Mitch Joel is a sought-after speaker, online impresario extraordinaire, and founder of Twist Image, an online marketing powerhouse in Montreal. As a result of his boundless energy, Mitch knows a lot of people! Who else could fire out a quick email over the weekend and have 17 world-class geeks show up for a steakhouse dinner on Tuesday night in August?
A couple of the main takeaways for me, from the raucous chatter:
1. Authenticity in filtering. My tablemates, Leesa Barnes, Michael Leblanc, Goody Gibson, and others, got embroiled in a deep discussion about the credibility of the crowd - the various bumps in the road towards developing good online filters and giving voice to to consumers. No simple regurgitation of homilies here. There are many barriers to the full realization of crowd wisdom. What if some of the main consumer opinion sites get acquired and subsumed? Are the various user rating systems *really* doing a good job of sorting out lies from truth? This conversation reminded me a bit of ongoing and nuanced themes emanating from the likes of Steve Rubel (recall, Rubel, the PR expert, doesn't believe that fictional characters can credibly blog, and is constantly pushing the issue of blogger authenticity).
2. Multi-pronged marketing. While the big agency folk at the table conceded that the economy and mutual back-scratching that have grown up around the "30-second spot" are largely unhealthy, and that advertisers are doing something about it (Pontiac is launching one product entirely online - no TV), the mainstream thinking is that the change isn't as fast as people think, and that the schmoozing and conservatism of the traditional agency world isn't done with just yet. You can't rule any channel out. Marketers need to come at cluttered spaces from all angles because, well, where there is so much clutter, what else are you going to do?

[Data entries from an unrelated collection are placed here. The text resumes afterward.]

Lemma replaceHeader_not_atomic_witness :
  let o := λ n, if (n =? 2)%nat then Some (Driver "connection lost") else None in
  ∃ s', CreateOrUpdateHeader 1 "n" (ex_header 2 "new") o ex_session = (DErr true (Driver "connection lost"), s') ∧
    ∀ l, l ∈ sync_logs (tables s') → lg_HeaderID l ≠ 1.
Proof.
  intros o. destruct (replaceHeader_not_atomic 1 "n" (ex_header 2 "new") ex_session o
    (header_insertion 1 "n" (ex_header 2 "old") 1) (Driver "connection lost")) as (s' & H1 & _ & H2).
  - apply ex_session_hwf.
  - simpl. by left.
  - reflexivity.
  - discriminate.
  - reflexivity.
  - reflexivity.
  - reflexivity.
  - discriminate.
  - exists s'. split; [exact H1|exact H2].
Defined.

Lemma ValidateHeaders_follows_chain_witness :
  ∃ s', ValidateHeaders 1 "n" (Ok 3) ex_answers 2 no_faults ex_session = (DOk (mkWindow 1 3), s') ∧
    stored_hash "n" (tables s') 2 = Some "h2" ∧ stored_hash "n" (tables s') 4 = None.
Proof.
  destruct (ValidateHeaders_follows_chain 1 "n" ex_chain ex_answers 3 2 ex_session) as (s' & H1 & H2).
  - apply ex_session_hwf.
  - apply ex_answers_ok.
  - unfold is_i64. lia.
  - lia.
  - unfold is_i64. lia.
  - exists s'. split; [exact H1|]. rewrite !H2. split; reflexivity.
Defined.

(** 249 heights are missing: three rounds. *)
Lemma backFillAllHeaders_converges_witness :
  ∃ s', backFillAllHeaders 1 "n" "n" (Ok 250) ex_answers 1 3 no_faults ex_session = (DOk tt, s') ∧
    stored_hash "n" (tables s') 250 = Some "h250" ∧ stored_hash "n" (tables s') 2 = Some "old".
Proof.
  destruct (backFillAllHeaders_converges 1 "n" ex_chain ex_answers 1 250 ex_session 3) as (s' & H1 & _ & _ & _ & H2).
  - apply ex_session_hwf.
  - apply ex_answers_ok.
  - lia.
  - lia.
  - exists s'. split; [exact H1|]. rewrite !H2. split; vm_compute; reflexivity.
Defined.

Lemma PopulateMissingHeaders_loses_error_witness :
  ∃ s', PopulateMissingHeaders 1 "n" "n" (Ok 3) (λ _, Err (Driver "timeout")) 1 no_faults ex_session =
    (DOk 2%nat, s') ∧ tables s' = ex_db.
Proof.
  destruct (PopulateMissingHeaders_loses_error 1 "n" (λ _, Err (Driver "timeout")) 1 3 ex_session
    (Driver "timeout")) as (s' & H1 & H2).
  - reflexivity.
  - lia.
  - lia.
  - exists s'. split; [exact H1|exact H2].
Defined.

Lemma CreateOrUpdateHeader_race_witness :
  let s1 := (getHeaderHash "n" (ex_header 5 "a") no_faults ex_session).2 in
  let s2 := (getHeaderHash "n" (ex_header 5 "b") no_faults s1).2 in
  ∃ n1 n2 s3 s4, InternalInsertHeader 1 "n" (ex_header 5 "a") no_faults s2 = (DOk n1, s3) ∧
    InternalInsertHeader 1 "n" (ex_header 5 "b") no_faults s3 = (DOk n2, s4) ∧ ¬ hwf (tables s4) (seqs s4).
Proof.
  intros s1 s2.
  destruct (CreateOrUpdateHeader_race 1 "n" (ex_header 5 "a") (ex_header 5 "b") ex_session)
    as (_ & _ & n1 & n2 & s3 & s4 & H1 & H2 & _ & _ & H3).
  - apply ex_session_hwf.
  - reflexivity.
  - reflexivity.
  - discriminate.
  - exists n1, n2, s3, s4. split; [exact H1|]. split; [exact H2|exact H3].
Defined.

3. The incredibly modest, reclusive unknown founder of the mesh conference (it's like a Web 2.0 unconference for Toronto natives), Stuart MacDonald, turns out to live in my neighbourhood, so I got to snare a ride home. To go from hearing war stories about his past days with Expedia (do you have *any* idea how much a company like that spends on search advertising in a year?) to trading notes on the Bloor West Village Ukrainian Festival ... truly sublime. The mesh conference is going to rise again next spring.